Students may complain that this procedure depends on a single run of random sampling and thus on our luck. If they do not, we can raise the point ourselves to continue with an introduction of cross-validation. This leads to the workflow in Fig 6, which includes an element that has proven to be difficult, but conceptually essential to understand–the signal from Tree to Test and Score. Where does the Tree widget get the data? We need to explain that the model scoring widget, Test and Score, implements the entire cross-validation procedure. A k-fold cross-validation will fit k different models to k different (overlapping) data subsets. For this, it needs a learning algorithm, not a fitted model. While computer scientists see this as passing a function to a function, to non-computer scientists we explain that the Tree widget in the previous workflow outputs a model, while in this one, it has no data but can still output a recipe for building a model.

Download:

Fig 6. Testing with cross-validation.

The Tree widget receives no data and does not output a tree but only an algorithm (ä recipe") for building one. The Randomize widget, which shuffles the data, is here only to demonstrate that cross validation discovers overfitting by showing a small accuracy. In practice, we would use the actual, non-randomized data.

https://doi.org/10.1371/journal.pcbi.1008671.g006

Stressing the difference between the trained model and the algorithm for model inference is important. It reminds students that cross-validation does not evaluate a model but the modeling procedure. The reported average score is not a score of any particular model.

Take-home message

The mantra to always test models on separate test data has to be taken seriously. By violating it, we do not test model quality, but its ability to (over)fit the given data. This can lead to much larger performance over-estimates than most students realize.

Limited perception of modeling

The former is a school example of overfitting that is unlikely to appear in respectable journals. In our next case, we show students a much more common problem.
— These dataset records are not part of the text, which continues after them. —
Definition trace_winterfell : Winterfell := {|
  wf_prove trace p := concat trace;
  wf_verify proof p := Ok (air_acceptsb p (chunks (length proof) proof));
  wf_max_trace := 2 ^ 29;
|}.

Lemma chunks_concat fuel trace : Forall (λ row, length row = TRACE_WIDTH) trace →
  (length (concat trace) ≤ fuel)%nat → chunks fuel (concat trace) = trace.
Proof.
  intros Hf. revert fuel. induction Hf as [|row trace Hr _ IH]; intros fuel Hl.
  - by destruct fuel.
  - cbn [concat] in *. rewrite length_app, Hr in Hl.
    destruct fuel as [|fuel]; [unfold TRACE_WIDTH in Hl; lia|].
    assert (∃ x l, row ++ concat trace = x :: l) as (x & l & E) by (destruct row; [done|by do 2 eexists]).
    rewrite E. cbn [chunks]. rewrite <-E.
    rewrite take_app_length', drop_app_length' by done. f_equal. apply IH.
    unfold TRACE_WIDTH in Hl. lia.
Qed.

Lemma trace_winterfell_laws : @WinterfellLaws trace_winterfell.
Proof.
  constructor; [|done]. intros trace p (Hl & Ht & Ha) _. cbn [wf_verify wf_prove trace_winterfell].
  rewrite chunks_concat by done. f_equal. unfold air_acceptsb.
  apply andb_true_iff. split; apply forallb_forall; intros x Hx%list_elem_of_In.
  - apply bool_decide_eq_true. rewrite Forall_forall in Ht. auto.
  - apply bool_decide_eq_true, Ha. apply elem_of_seq in Hx. lia.
Qed.

Lemma stark_honest_accepted_witness : ∃ proof,
  @do_prove toy_sha256 trace_winterfell
    (@serialize_stark_witness toy_sha256 adder_gr (replicate CM_BYTES 9)) = Ok proof ∧
  @do_verify toy_sha256 trace_winterfell proof = Ok true ∧
  le_val (take 8 proof) = 48 ∧ take 32 (drop (8 + 48 + 32) proof) = gr_gc_hash adder_gr.
Proof.
  apply (@stark_honest_accepted toy_sha256 toy_sha256_laws trace_winterfell
           trace_winterfell_laws Z lcg adder (block_of 5) 1 adder_gr adder_run.2
           (replicate CM_BYTES 9) (block_of_wf 5) adder_garbled (length_replicate _ _));
    apply (bool_decide_eq_true_1 _); by vm_compute.
Defined.

Lemma stark_constraints_vacuous_witness :
  let ff := replicate 32 0xff in let z := replicate 32 0 in let cm := replicate CM_BYTES 0 in
  let binding := @sha256_bytes toy_sha256 (cm ++ ff ++ z ++ z ++ le_bytes 8 6800) in
  let p := mkPub (binding_to_field binding) 6800 (6800 * 128) in
  ∃ trace, Forall (λ row, ∃ b, row = replicate 14 0 ++ [b; 0; 0; 0]) trace ∧
    @do_verify toy_sha256 trace_winterfell (le_bytes 8 48 ++ pub_to_bytes p ++ binding ++
       ff ++ z ++ z ++ cm ++ @wf_prove trace_winterfell trace p) = Ok true.
Proof.
  apply (proj2 (@stark_constraints_vacuous toy_sha256 toy_sha256_laws trace_winterfell
           trace_winterfell_laws) (replicate 32 0xff) (replicate 32 0) (replicate 32 0)
           (replicate CM_BYTES 0) 6800);
    first [apply length_replicate | apply (bool_decide_eq_true_1 _); by vm_compute].
Defined.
When taking care not to use the same data for modeling and testing, the modeling is often understood in a limited sense, for instance fitting the coefficients of logistic regression, and excludes any procedures like data preparation.

For this demonstration, we require a data set in which the number of variables largely exceeds the number of data instances. We will here use a dataset on breast cancer and docetaxel treatment [12] from Gene Expression Omnibus (dataset GDS360), which includes 9,485 genes (features) whose expression was observed in 24 tissue samples (data instances). This data set is indeed small; students need to be warned that smaller data sets of this kind often appear in medical research and that inference of reliable models would require more data or approaches that can additionally incorporate prior domain knowledge. Data instances are labeled with a binary class indicating weather the tumor was sensitive to treatment. Instead of (the already discredited) classifications trees, we use logistic regression, which, as a linear model, should be less prone to overfitting, making the example more convincing.